Something Wallis and Wan both excel in is the brilliant horror sequences. Allowing for the pair, and DP Michael Burgess to present unique and original sequences which are unlike any I have seen. One in the early parts of the film mixes visual and practical effects to transform a house into another environment, and the metamorphasis is transfixing and spine-chilling. 

Wan’s relationship with Michael Burgess is a relatively new one, however, he has worked with Don Burgess, Michael’s father, many times, and with the younger Burgess just coming off another horror film, The Conjuring: The Devil Made Me Do It, following it up with a James Wan original just makes sense. Michael Burgess takes the potential shown in The Conjuring: The Devil Made Me Do It and flies with it, demonstrating his brilliance as a DP, and a master of framing and camera movement. 

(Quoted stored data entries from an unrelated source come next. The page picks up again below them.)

(* ===== verification/_CoqProject ===== *)
-Q . S2P
Prelude.v
Sorting.v
Walks.v
PackedVector.v
QueryHeap.v
Relaxing.v
RoutingBase.v
XorFastHash.v
Permutation.v
DynamicGraph.v
StaticGraph.v
GraphInterface.v
FilteredGraph.v
EdgeBasedEdge.v
EdgeBasedGraphReader.v
MultiLevelPartition.v
Classes.v
MultiLevelGraph.v
CellStorage.v
CellCustomizer.v
Customization.v
BisectionGraph.v
DinicMaxFlow.v
MinimumCut.v
BisectionToPartition.v
Partitioner.v
TrafficProtobuf.v
LiveTraffic.v
Doubles.v
SegmentData.v
RequestParser.v
ContractorSearch.v
GraphContractor.v
Contraction.v
Hierarchy.v
ChSearch.v
ContractorAdaptors.v
Excludable.v
MldSearch.v
MldLabels.v
MldOverlay.v
MldQuery.v
MldPhantoms.v
MldBuilt.v
Customizer.v
RouteAnnotation.v
NextPermutation.v
Trip.v
TripInsertion.v
Polyline.v
IndexedData.v
(* ===== verification/Walks.v ===== *)
(** * Walks in weighted graphs

    Shared by the searches: walks over a relation of weighted arcs. *)
From S2P Require Import Prelude.

Section walks.
Context (E : Z -> Z -> Z -> Prop).

(** [walk s t w]: a walk from [s] to [t] over the weighted edges [E], of total
    weight [w]. *)
Inductive walk : Z -> Z -> Z -> Prop :=
| walk_nil n : walk n n 0
| walk_snoc s u t w w' : walk s u w -> E u t w' -> walk s t (w + w').

Lemma walk_edge u v w : E u v w -> walk u v w.
Proof. intros He. rewrite <- (Z.add_0_l w). econstructor; [constructor|done]. Qed.

Lemma walk_app s u t w w' : walk s u w -> walk u t w' -> walk s t (w + w').
Proof.
  intros H1 H2. induction H2 as [n|s' u' t' a b Hw IH He]; [by rewrite Z.add_0_r|].
  rewrite Z.add_assoc. econstructor; eauto.
Qed.

Lemma walk_first s t p : walk s t p -> (s = t /\ p = 0) \/ exists u w p', E s u w /\ walk u t p' /\ p = w + p'.
Proof.
  induction 1 as [n|s u t p w Hw IH He]; [by left|]. right. destruct IH as [[-> ->]|(x & w' & p' & Hx & Hp & ->)].
  - exists t, w, 0. split_and!; [done|constructor|lia].
  - exists x, w', (p' + w). split; [done|]. split; [by econstructor|lia].
Qed.

Lemma walk_nonneg s t w : (forall u v x, E u v x -> 0 <= x) -> walk s t w -> 0 <= w.
Proof. intros Hp. induction 1 as [|s u t a b _ IH He]; [lia|]. apply Hp in He. lia. Qed.

Lemma walk_positive s t w : (forall u v x, E u v x -> 0 < x) -> walk s t w -> (s = t /\ w = 0) \/ 0 < w.
Proof. intros Hp. induction 1 as [|s u t a b _ IH He]; [by left|]. right. apply Hp in He. lia. Qed.
End walks.

Lemma walk_mono (E E' : Z -> Z -> Z -> Prop) s t w :
  (forall u v x, E u v x -> E' u v x) -> walk E s t w -> walk E' s t w.
Proof. intros HE. induction 1; [constructor|]. econstructor; eauto. Qed.


(** A list of different numbers below [n] has at most [n] elements. *)
Lemma nodup_range_len (L : list Z) n : 0 <= n -> NoDup L -> (forall x, x ∈ L -> 0 <= x < n) -> zlen L <= n.
Proof.
  intros Hn Hnd Hx. assert (list_to_set L ⊆@{gset Z} list_to_set (seqZ 0 n)) as Hs.
  { intros x. rewrite !elem_of_list_to_set, elem_of_seqZ. intros Hx'%Hx. lia. }
  apply subseteq_size in Hs. rewrite !size_list_to_set in Hs by (done || apply NoDup_seqZ). rewrite length_seqZ in Hs.
  unfold zlen. lia.
Qed.

(** ** Walks as lists of nodes *)

(** Neighbours on the list are joined by arcs, which weigh [p] together. *)
Inductive chain (E : Z -> Z -> Z -> Prop) : list Z -> Z -> Prop :=
| chain_one v : chain E [v] 0
| chain_cons u v L w p : E u v w -> chain E (v :: L) p -> chain E (u :: v :: L) (w + p).

Lemma chain_walk E L s t p : chain E L p -> head L = Some s -> last L = Some t -> walk E s t p.
Proof.
  intros Hc. revert s. induction Hc as [v|u v L w p He Hc IH]; intros s; cbn [head last]; [intros [= <-] [= <-]; constructor|].
  intros [= <-] Hl. eapply walk_app; [by apply walk_edge|]. by apply IH.
Qed.

Lemma chain_snoc E L u v w p : chain E (L ++ [u]) p -> E u v w -> chain E (L ++ [u; v]) (p + w).
Proof.
  revert p. induction L as [|a L IH]; intros p Hc He.
  - inversion Hc; subst. simpl. rewrite Z.add_comm. constructor; [done|constructor].
  - destruct L as [|b L]; inversion Hc; subst; simpl in *; rewrite <- Z.add_assoc; (constructor; [done|]); by apply IH.
Qed.

Lemma chain_app E L v L' p p' : chain E (L ++ [v]) p -> chain E (v :: L') p' -> chain E (L ++ v :: L') (p + p').
Proof.
  revert p. induction L as [|a L IH]; intros p Hc Hc'.
  - inversion Hc; subst. by rewrite Z.add_0_l.
  - destruct L as [|b L]; inversion Hc; subst; simpl in *; rewrite <- Z.add_assoc; (constructor; [done|]); by apply IH.
Qed.

Lemma chain_reverse E L p : chain E L p -> chain (fun u v => E v u) (reverse L) p.
Proof.
  induction 1 as [v|u v L w p He Hc IH]; [constructor|]. rewrite reverse_cons in IH.
  rewrite !reverse_cons, <- app_assoc, Z.add_comm. by apply (chain_snoc (fun u v => E v u)).
Qed.

(** ** Walks without repeated nodes *)

Section paths.
Context (E : Z -> Z -> Z -> Prop) (n maxw : Z).
Context (Hrange : forall u v w, E u v w -> 0 <= u < n /\ 0 <= v < n).
Context (Hweight : forall u v w, E u v w -> 0 <= w <= maxw).

(** A path from [s]; the list holds its nodes, last one first. *)
Inductive path (s : Z) : list Z -> Z -> Z -> Prop :=
| path_nil : path s [s] s 0
| path_snoc L u t p w : path s L u p -> E u t w -> t ∉ L -> path s (t :: L) t (p + w).

Lemma path_walk s L t p : path s L t p -> walk E s t p.
Proof. induction 1; [constructor|]. by econstructor. Qed.

Lemma path_prefix s L u p t : path s L u p -> t ∈ L -> exists L' p', path s L' t p'.
Proof.
  induction 1 as [|L u v p w Hp IH He Hn]; intros [->|Ht]%elem_of_cons.
  - by exists [s], 0; constructor.
  - by apply elem_of_nil in Ht.
  - exists (v :: L), (p + w). by econstructor.
  - by apply IH.
Qed.

Lemma walk_path s t p : walk E s t p -> exists L p', path s L t p'.
Proof.
  induction 1 as [n0|s u t p w Hw (L & p' & Hp) He]; [exists [n0], 0; constructor|].
  destruct (decide (t ∈ L)) as [Ht|Ht]; [by eapply path_prefix|]. exists (t :: L), (p' + w). by econstructor.
Qed.

Lemma path_weight s L t p : path s L t p -> NoDup L /\ (L = [s] /\ p = 0 \/
  (0 <= p <= (zlen L - 1) * maxw /\ forall x, x ∈ L -> 0 <= x < n)).
Proof using Hrange Hweight.
  induction 1 as [|L u t p w Hp [Hnd IH] He Hn]; [split; [apply NoDup_singleton|by left]|].
  split; [by apply NoDup_cons|right]. pose proof (Hrange _ _ _ He). pose proof (Hweight _ _ _ He).
  destruct IH as [[-> ->]|[Hw Hx]].
  - split; [unfold zlen; simpl; lia|]. inversion Hp; subst; [|by match goal with H : path _ [] _ _ |- _ => inversion H end].
    intros x [->|[->|Hx]%elem_of_cons]%elem_of_cons; [lia|lia|by apply elem_of_nil in Hx].
  - rewrite zlen_cons. split; [nia|]. intros x [->|Hx']%elem_of_cons; [lia|by apply Hx].
Qed.

(** Where there is a walk, there is a light one. *)
Lemma light_walk s t p : 0 <= n -> 0 <= maxw -> walk E s t p -> exists p', walk E s t p' /\ p' <= n * maxw.
Proof using Hrange Hweight.
  intros Hn Hm Hw. destruct (walk_path _ _ _ Hw) as (L & p' & Hp). exists p'. split; [by eapply path_walk|].
  destruct (path_weight _ _ _ _ Hp) as [Hnd [[_ ->]|[Hle Hx]]]; [nia|].
  assert (zlen L <= n) by (by apply nodup_range_len). nia.
Qed.
End paths.
(* ===== verification/PackedVector.v ===== *)
(** * Bit-packed vectors

  Model of [util::detail::PackedVector<T, Bits, Ownership>]
  (include/util/packed_vector.hpp): elements of [Bits] bits stored back to
  back in 64-bit words, addressed through per-block tables of masks and
  offsets.  [T] is an unsigned type of [TBits] bits. *)
From S2P Require Import Prelude.

Definition WORD_BITS : Z := 64.
Definition BLOCK_ELEMENTS : Z := WORD_BITS.

Section packed_vector.
Context (Bits TBits : Z).

Definition BLOCK_WORDS : Z := Bits * BLOCK_ELEMENTS / WORD_BITS.

(** ** Word helpers *)

Definition static_cast_T (z : Z) : Z := wrap TBits z.

Definition get_lower_half_value (word mask offset : Z) : Z :=
  static_cast_T (Z.shiftr (Z.land word mask) offset).

Definition get_upper_half_value (word mask offset : Z) : Z :=
  static_cast_T (wrap 64 (Z.shiftl (Z.land word mask) offset)).

Definition set_lower_value (word mask offset value : Z) : Z :=
  Z.lor (Z.land word (Z.lnot mask)) (Z.land (wrap 64 (Z.shiftl value offset)) mask).

Definition set_upper_value (word mask offset value : Z) : Z :=
  Z.lor (Z.land word (Z.lnot mask)) (Z.land (Z.shiftr value offset) mask).

(** ** Per-element tables: a loop over the block with a running [offset] *)

Fixpoint block_loop {A} (n : nat) (offset : Z) (body : Z -> A) : list A :=
  match n with
  | O => []
  | S n => body offset :: block_loop n (offset + Bits) body
  end.

Definition elem_mask : Z := wrap 64 (wrap 64 (Z.shiftl 1 Bits) - 1).

Definition initialize_lower_mask : list Z :=
  block_loop (Z.to_nat BLOCK_ELEMENTS) 0 (fun offset =>
    let local_offset := offset mod WORD_BITS in
    wrap 64 (Z.shiftl elem_mask local_offset)).

Definition initialize_upper_mask : list Z :=
  block_loop (Z.to_nat BLOCK_ELEMENTS) 0 (fun offset =>
    let local_offset := offset mod WORD_BITS in
    if WORD_BITS <? local_offset + Bits
    then Z.shiftr elem_mask (WORD_BITS - local_offset)
    else 0).

Definition initialize_lower_offset : list Z :=
  block_loop (Z.to_nat BLOCK_ELEMENTS) 0 (fun offset => wrap 8 (offset mod WORD_BITS)).

Definition initialize_upper_offset : list Z :=
  block_loop (Z.to_nat BLOCK_ELEMENTS) 0 (fun offset =>
    let local_offset := offset mod WORD_BITS in
    if WORD_BITS <? local_offset + Bits
    then wrap 8 (WORD_BITS - local_offset)
    else wrap 8 Bits).

Definition initialize_word_offset : list Z :=
  block_loop (Z.to_nat BLOCK_ELEMENTS) 0 (fun offset => wrap 8 (offset / WORD_BITS)).

Record PackedVector : Type := mkPackedVector {
  lower_mask : list Z;
  upper_mask : list Z;
  lower_offset : list Z;
  upper_offset : list Z;
  word_offset : list Z;
  vec : list Z;
  num_elements : Z
}.
Lemma settled_grows M M2 v e : M !! v = Some e -> qe_removed e = false ->
  (forall a ea, (<[v := mkQentry (qe_weight e) (qe_data e) true]> M) !! a = Some ea -> qe_removed ea = true ->
     exists ea', M2 !! a = Some ea' /\ qe_removed ea' = true) ->
  (size (settled_set M) < size (settled_set M2))%nat.
Proof.
  intros Hv Hl Hk. assert (v ∉ settled_set M) as Hv' by (intros (e' & He' & Hr)%elem_of_settled_set; congruence).
  assert ({[v]} ∪ settled_set M ⊆ settled_set M2) as Hs%subseteq_size; [|rewrite size_union, size_singleton in Hs by set_solver; lia].
  intros a [->%elem_of_singleton|(ea & Ha & Hr)%elem_of_settled_set]%elem_of_union; apply elem_of_settled_set.
  - eapply Hk; [apply lookup_insert_eq|done].
  - eapply Hk; [rewrite lookup_insert_ne; [done|congruence]|done].
Qed.

End settled.

(** ** A reference priority queue

    A map from handles to pairs whose top is found by a scan; it satisfies the
    laws and makes the searches executable. *)

Record RefHeap : Type := mkRefHeap { rh_next : Z; rh_items : gmap Z (Z * Z) }.

Definition pair_leb (x y : Z * Z) : bool :=
  (x.1 <? y.1) || ((x.1 =? y.1) && (x.2 <=? y.2)).

Definition least_item (l : list (Z * (Z * Z))) : option (Z * (Z * Z)) :=
  foldr (fun it best =>
    match best with
    | None => Some it
    | Some b => Some (if pair_leb it.2 b.2 then it else b)
    end) None l.

Definition ref_top (h : RefHeap) : option (Z * (Z * Z)) := least_item (map_to_list (rh_items h)).

#[global] Instance RefHeap_ops : MutableHeap RefHeap Z := {
  heap_empty := mkRefHeap 0 ∅;
  heap_size h := Z.of_nat (size (rh_items h));
  heap_push h x :=
    (mkRefHeap (rh_next h + 1) (<[rh_next h := x]> (rh_items h)), rh_next h);
  heap_top h := snd <$> ref_top h;
  heap_pop h := t ← ref_top h; Some (mkRefHeap (rh_next h) (delete t.1 (rh_items h)));
  heap_increase h hd x :=
    _ ← rh_items h !! hd; Some (mkRefHeap (rh_next h) (<[hd := x]> (rh_items h)));
  heap_deref h hd := rh_items h !! hd;
  heap_end := (-1);
  handle_eqb := Z.eqb
}.

Lemma pair_leb_spec x y : pair_leb x y = true <-> pair_le x y.
Proof. unfold pair_leb, pair_le. lia. Qed.

Lemma least_item_spec l :
  match least_item l with
  | None => l = []
  | Some it => it ∈ l /\ forall it', it' ∈ l -> pair_le it.2 it'.2
  end.
Proof.
  induction l as [|a l IH]; [done|]. simpl. destruct (least_item l) as [b|].
  - destruct IH as [Hb Hmin]. destruct (pair_leb a.2 b.2) eqn:E.
    + apply pair_leb_spec in E. split; [left|].
      intros it' [->|Hin]%elem_of_cons; [unfold pair_le; lia|].
      specialize (Hmin _ Hin). unfold pair_le in *. lia.
    + assert (~ pair_le a.2 b.2) by (rewrite <- pair_leb_spec; congruence).
      split; [by right|]. intros it' [->|Hin]%elem_of_cons; [unfold pair_le in *; lia|auto].
  - subst l. split; [left|]. intros it' ->%list_elem_of_singleton. unfold pair_le. lia.
Qed.

#[global] Instance RefHeap_laws : MutableHeapLaws RefHeap Z.
Proof.
  refine {| heap_repr h m := rh_items h = m /\ 0 <= rh_next h /\
                             (forall hd x, m !! hd = Some x -> 0 <= hd < rh_next h) |}.
  - intros a b. simpl. lia.
  - intros h m (_ & _ & Hb). simpl. destruct (m !! (-1)) eqn:E; [|done]. apply Hb in E. lia.
  - simpl. split_and!; [done|lia|]. intros hd x. by rewrite lookup_empty.
  - by intros h m (<- & _).
  - intros h m x (<- & Hn & Hb). simpl. split.
    + destruct (rh_items h !! rh_next h) eqn:E; [|done]. apply Hb in E. lia.
    + split_and!; [done|lia|]. intros hd y. rewrite lookup_insert.
      case_decide; [lia|]. intros Hy%Hb. lia.
  - intros h m (<- & Hn & Hb) Hne. unfold heap_top, heap_pop. simpl. unfold ref_top.
    pose proof (least_item_spec (map_to_list (rh_items h))) as Hl.
    destruct (least_item _) as [[hd x]|].
    + destruct Hl as [Hin Hmin]. apply elem_of_map_to_list in Hin. simpl in *.
      exists hd, x. eexists. split_and!; try done.
      * intros hd' y Hy. apply (Hmin (hd', y)). by apply elem_of_map_to_list.
      * simpl. intros hd' y [_ Hy]%lookup_delete_Some. eauto.
    + by apply map_to_list_empty_iff in Hl.
  - intros h m hd x y (<- & Hn & Hb) Hy _. simpl. rewrite Hy. simpl. eexists.
    split; [reflexivity|]. split_and!; [done|done|].
    intros hd' z. rewrite lookup_insert. case_decide; [|by apply Hb].
    intros _. subst. by eapply Hb.
  - by intros h m hd x (<- & _) Hx.
Defined.

(** ** Properties *)

Inductive qop (Data : Type) : Type :=
| OpInsert (node weight : Z) (data : Data)
| OpDeleteMin
| OpDeleteMinGetHeapNode
| OpDecreaseKey (node weight : Z)
| OpDecreaseHeapNode (node weight : Z)
| OpSetData (node : Z) (data : Data)
| OpDeleteAll
| OpClear.
Arguments OpInsert {_}.
Arguments OpDeleteMin {_}.
Arguments OpDeleteMinGetHeapNode {_}.
Arguments OpDecreaseKey {_}.
Arguments OpDecreaseHeapNode {_}.
Arguments OpSetData {_}.
Arguments OpDeleteAll {_}.
Arguments OpClear {_}.
Lemma xor_store_ok s X n k :
  xor_ok s X -> xor_valid s n -> Z.of_nat (size ({[n]} ∪ X)) < MaxNumElements s -> 0 <= k ->
  exists s', xor_store s n k = Some s' /\ xor_ok s' ({[n]} ∪ X) /\
    (forall m, xor_valid s' m <-> xor_valid s m) /\ xor_peek_index s' n = Some k /\
    (forall m, m ∈ X -> m <> n -> xor_peek_index s' m = xor_peek_index s m).
Proof.
  intros Hok Hv Hsz Hk. destruct (find_cell_total s X n Hok Hv) as (p & c0 & Hp & Hc0 & Hid0).
  destruct (zset_some (positions s) p (mkHashCell (current_timestamp s) n k)) as [ps Hs];
    [eauto with osrm|].
  unfold xor_store. step_opt Hp. step_opt Hs. eexists. split; [reflexivity|].
  set (s' := mkXORFastHashStorage _ _ _ _ _).
  assert (find_cell s' n = Some p) as Hp'.
  { unfold find_cell in *. simpl. inv_opt. step_opt Hr.
    pose proof (zset_len _ _ _ _ Hs) as Hl. unfold zlen in Hl.
    replace (length ps) with (length (positions s)) by lia. by eapply probe_self. }
  assert (forall m, m ∈ X -> m <> n -> find_cell s' m = find_cell s m) as Hst.
  { intros m Hm Hne. eapply find_cell_stable; eauto. eexists. split_and!; [| |exact Hs]; done. }
  assert (forall m, m ∈ X -> m <> n -> find_cell s m <> Some p) as Hdiff.
  { intros m Hm Hne E. destruct (xo_in _ _ Hok _ Hm) as (_ & q & c & Hq & Hc & Hct & Hcid).
    assert (q = p) as -> by congruence. assert (c = c0) as -> by congruence.
    apply Hne. rewrite <- Hcid. auto. }
  split; [constructor|split; [done|split]].
  - apply Hok.
  - simpl. rewrite (zset_len _ _ _ _ Hs). apply Hok.
  - apply Hok.
  - intros q c. simpl. rewrite (zset_get _ _ _ _ _ Hs). case_decide; [|apply (xo_cells _ _ Hok)].
    intros [= <-]. simpl. pose proof (xo_time _ _ Hok). lia.
  - done.
  - intros q c. simpl. rewrite (zset_get _ _ _ _ _ Hs). case_decide as E.
    + intros [= <-] _. simpl. subst q. split; [set_solver|done].
    + intros Hc Ht. destruct (xo_occ _ _ Hok _ _ Hc Ht) as [Hin Hf].
      assert (hc_id c <> n) by (intros En; rewrite En in Hf; congruence).
      split; [set_solver|]. by rewrite Hst.
  - intros m. rewrite elem_of_union, elem_of_singleton. intros Hm.
    destruct (decide (m = n)) as [->|Hne].
    + split; [done|]. exists p. eexists. split; [done|]. simpl.
      rewrite (zset_get_eq _ _ _ _ Hs). split_and!; reflexivity.
    + destruct Hm as [?|Hm]; [done|].
      destruct (xo_in _ _ Hok _ Hm) as (Hvm & q & c & Hq & Hc & Hct & Hcid).
      split; [done|]. exists q, c. rewrite Hst by done. simpl.
      rewrite (zset_get_ne _ _ _ _ _ Hs); [done|]. intros <-. by eapply Hdiff.
  - unfold xor_peek_index. step_opt Hp'. simpl. rewrite (zset_get_eq _ _ _ _ Hs). done.
  - intros m Hm Hne. unfold xor_peek_index. rewrite Hst by done.
    destruct (find_cell s m) as [q|] eqn:Eq; [|done]. cbn.
    rewrite (zset_get_ne _ _ _ _ _ Hs); [done|]. intros <-. by eapply Hdiff.
Qed.
(* ===== verification/DynamicGraph.v ===== *)
(** * The adjacency structure of graphs under construction

    Model of [util::DynamicGraph<EdgeDataT>] (include/util/dynamic_graph.hpp):
    every node owns a contiguous range of the edge list, free slots are dummy
    edges (target [UINT32_MAX]), and an insertion uses the slot after the
    range, the slot before it, or moves the range to the end. *)
From S2P Require Import Prelude Permutation.

Definition SPECIAL_NODEID : Z := UINT32_MAX.
Definition SPECIAL_EDGEID : Z := UINT32_MAX.
Definition INVALID_EDGE_WEIGHT : Z := INT32_MAX.

Record DynamicNode : Type := mkDynamicNode { first_edge : Z; edges : Z }.

Record DynamicEdge (D : Type) : Type := mkDynamicEdge { target : Z; data : D }.
Arguments mkDynamicEdge {_}.
Arguments target {_}.
Arguments data {_}.

Record InputEdge (D : Type) : Type := mkInputEdge { ie_source : Z; ie_target : Z; ie_data : D }.
Arguments mkInputEdge {_}.
Arguments ie_source {_}.
Arguments ie_target {_}.
Arguments ie_data {_}.

Record DynamicGraph (D : Type) : Type := mkDynamicGraph {
  number_of_nodes : Z;
  number_of_edges : Z;
  node_array : list DynamicNode;
  edge_list : list (DynamicEdge D)
}.
Arguments mkDynamicGraph {_}.
Arguments number_of_nodes {_}.
Arguments number_of_edges {_}.
Arguments node_array {_}.
Arguments edge_list {_}.

Section dynamic_graph.
Context {D : Type} (dflt : DynamicEdge D).
Implicit Types (g : DynamicGraph D) (l : list (DynamicEdge D)).

(** [dflt] is what [resize] leaves in a new slot of the edge list. *)
Definition edges_resize l (n : Z) : list (DynamicEdge D) :=
  take (Z.to_nat n) l ++ replicate (Z.to_nat (n - zlen l)) dflt.

Definition DynamicGraph_empty (nodes : Z) : DynamicGraph D :=
  mkDynamicGraph nodes 0 (replicate (Z.to_nat nodes) (mkDynamicNode 0 0))
    (edges_resize [] nodes).

(** ** Construction from sorted edges *)

Fixpoint skip_source (node : Z) (es : list (InputEdge D)) : Z * list (InputEdge D) :=
  match es with
  | e :: es' =>
      if ie_source e =? node
      then let '(n, rest) := skip_source node es' in (n + 1, rest)
      else (0, es)
  | [] => (0, [])
  end.

(** First loop: a node entry per node, counting the run of its edges. *)
Fixpoint build_nodes (n : nat) (node position : Z) (es : list (InputEdge D))
  : list DynamicNode * Z :=
  match n with
  | O => ([], position)
  | S n =>
      let '(cnt, rest) := skip_source node es in
      let '(ns, p) := build_nodes n (node + 1) (position + cnt) rest in
      (mkDynamicNode position cnt :: ns, p)
  end.

(** Second loop: the edges of the runs, in order. *)
Definition build_edges (position : Z) (es : list (InputEdge D)) : list (DynamicEdge D) :=
  (fun e => mkDynamicEdge (ie_target e) (ie_data e)) <$> take (Z.to_nat position) es.

Definition DynamicGraph_new (nodes : Z) (graph : list (InputEdge D)) : DynamicGraph D :=
  let '(ns, position) := build_nodes (Z.to_nat nodes) 0 0 graph in
  mkDynamicGraph nodes (zlen graph) ns (build_edges position graph).

(** ** Queries *)

Definition GetNumberOfNodes g : Z := number_of_nodes g.
Definition GetNumberOfEdges g : Z := number_of_edges g.
Definition GetEdgeCapacity g : Z := zlen (edge_list g).
Definition GetOutDegree g (n : Z) : option Z := nd ← node_array g !z n; Some (edges nd).
Definition BeginEdges g (n : Z) : option Z := nd ← node_array g !z n; Some (first_edge nd).
Definition EndEdges g (n : Z) : option Z :=
  nd ← node_array g !z n; Some (wrap 32 (first_edge nd + edges nd)).
Definition GetTarget g (e : Z) : option Z := x ← edge_list g !z e; Some (target x).
Definition GetEdgeData g (e : Z) : option D := x ← edge_list g !z e; Some (data x).

Definition irange (a b : Z) : list Z := seqZ a (b - a).

Definition GetAdjacentEdgeRange g (n : Z) : option (list Z) :=
  b ← BeginEdges g n; e ← EndEdges g n; Some (irange b e).

(** The last node's entry is duplicated. *)
Definition InsertNode g : option (Z * DynamicGraph D) :=
  back ← last (node_array g);
  let n := wrap 32 (number_of_nodes g + 1) in
  Some (n, mkDynamicGraph n (number_of_edges g) (node_array g ++ [back]) (edge_list g)).

Fixpoint directed_degree (reversed : D -> bool) l (range : list Z) (degree : Z) : option Z :=
  match range with
  | [] => Some degree
  | i :: range =>
      e ← l !z i;
      directed_degree reversed l range (if reversed (data e) then degree else degree + 1)
  end.

Definition GetDirectedOutDegree (reversed : D -> bool) g (n : Z) : option Z :=
  range ← GetAdjacentEdgeRange g n; directed_degree reversed (edge_list g) range 0.

Definition SetTarget g (e n : Z) : option (DynamicGraph D) :=
  x ← edge_list g !z e;
  l ← zset e (mkDynamicEdge n (data x)) (edge_list g);
  Some (mkDynamicGraph (number_of_nodes g) (number_of_edges g) (node_array g) l).

Definition SetEdgeData g (e : Z) (d : D) : option (DynamicGraph D) :=
  x ← edge_list g !z e;
  l ← zset e (mkDynamicEdge (target x) d) (edge_list g);
  Some (mkDynamicGraph (number_of_nodes g) (number_of_edges g) (node_array g) l).

(** [for (i : range) if (to == edge_list[i].target) return i;] *)
Fixpoint find_edge_loop l (range : list Z) (to : Z) : option Z :=
  match range with
  | [] => Some SPECIAL_EDGEID
  | i :: range =>
      e ← l !z i;
      if to =? target e then Some i else find_edge_loop l range to
  end.

Definition FindEdge g (from to : Z) : option Z :=
  range ← GetAdjacentEdgeRange g from;
  find_edge_loop (edge_list g) range to.

Definition FindEdgeInEitherDirection g (from to : Z) : option Z :=
  tmp ← FindEdge g from to;
  if negb (SPECIAL_NODEID =? tmp) then Some tmp else FindEdge g to from.

Definition FindEdgeIndicateIfReverse g (from to : Z) (result : bool) : option (Z * bool) :=
  current ← FindEdge g from to;
  if SPECIAL_NODEID =? current
  then current' ← FindEdge g to from;
       Some (current', if negb (SPECIAL_NODEID =? current') then true else result)
  else Some (current, result).

Fixpoint find_smallest_loop l (weight_of : D -> Z) (range : list Z) (to smallest_edge smallest_weight : Z)
  : option Z :=
  match range with
  | [] => Some smallest_edge
  | i :: range =>
      e ← l !z i;
      if (target e =? to) && (weight_of (data e) <? smallest_weight)
      then find_smallest_loop l weight_of range to i (weight_of (data e))
      else find_smallest_loop l weight_of range to smallest_edge smallest_weight
  end.

Definition FindSmallestEdge g (weight_of : D -> Z) (from to : Z) : option Z :=
  range ← GetAdjacentEdgeRange g from;
  find_smallest_loop (edge_list g) weight_of range to SPECIAL_EDGEID INVALID_EDGE_WEIGHT.

(** ** Updates *)

Definition is_dummy (e : DynamicEdge D) : bool := target e =? UINT32_MAX.
Definition isDummy l (i : Z) : option bool := e ← l !z i; Some (is_dummy e).
Definition makeDummy l (i : Z) : option (list (DynamicEdge D)) :=
  e ← l !z i; zset i (mkDynamicEdge UINT32_MAX (data e)) l.

(** [edge_list[to] = edge_list[from]] *)
Definition copy_edge l (to from : Z) : option (list (DynamicEdge D)) :=
  e ← l !z from; zset to e l.

(** [newSize = node.edges * 1.1 + 2] truncated to [unsigned]: in binary64 the
    product with 1.1 is off by less than one part in 10^15, and a multiple of
    1/10 is either an integer, which it then reaches, or at least 1/10 away
    from one, so for 32-bit counts the truncation is that of 11/10. *)
Definition grown_size (n : Z) : Z := wrap 32 (11 * n / 10 + 2).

Even with all of this greatness, rarely is a film without flaws, and Wan’s latest offering is not without its faults. Akela Cooper, whose credits include Hell Fest, Luke Cage, and 2 other pictures that struggled in their writing serves as screenwriter. Cooper took a brilliant premise by the husband-wife duo of Wan and Ingrid Bisu and unfortunately wrote in watered down dialogue, which should be heartbreaking and is instead laugh-inducing at times. This half-baked screenplay doesn’t take away from what is happening in front of us. Wan doesn’t need dialogue to convey emotion, and this shines in the final act. Transforming the film into someone mind-bending, and full of heart and emotion. In this writer’s opinion, this is Wan’s most emotionally charged film. From the mother-daughter relationship to the sister relationship, all leading to the most unexpected reveal. Which ends the film on a somewhat positive note that also leaves the door open to future stories in this world, which excites this writer to no end.

Malignant Trailer

Malignant is currently playing in wide theatrical release and available to stream on HBO Max.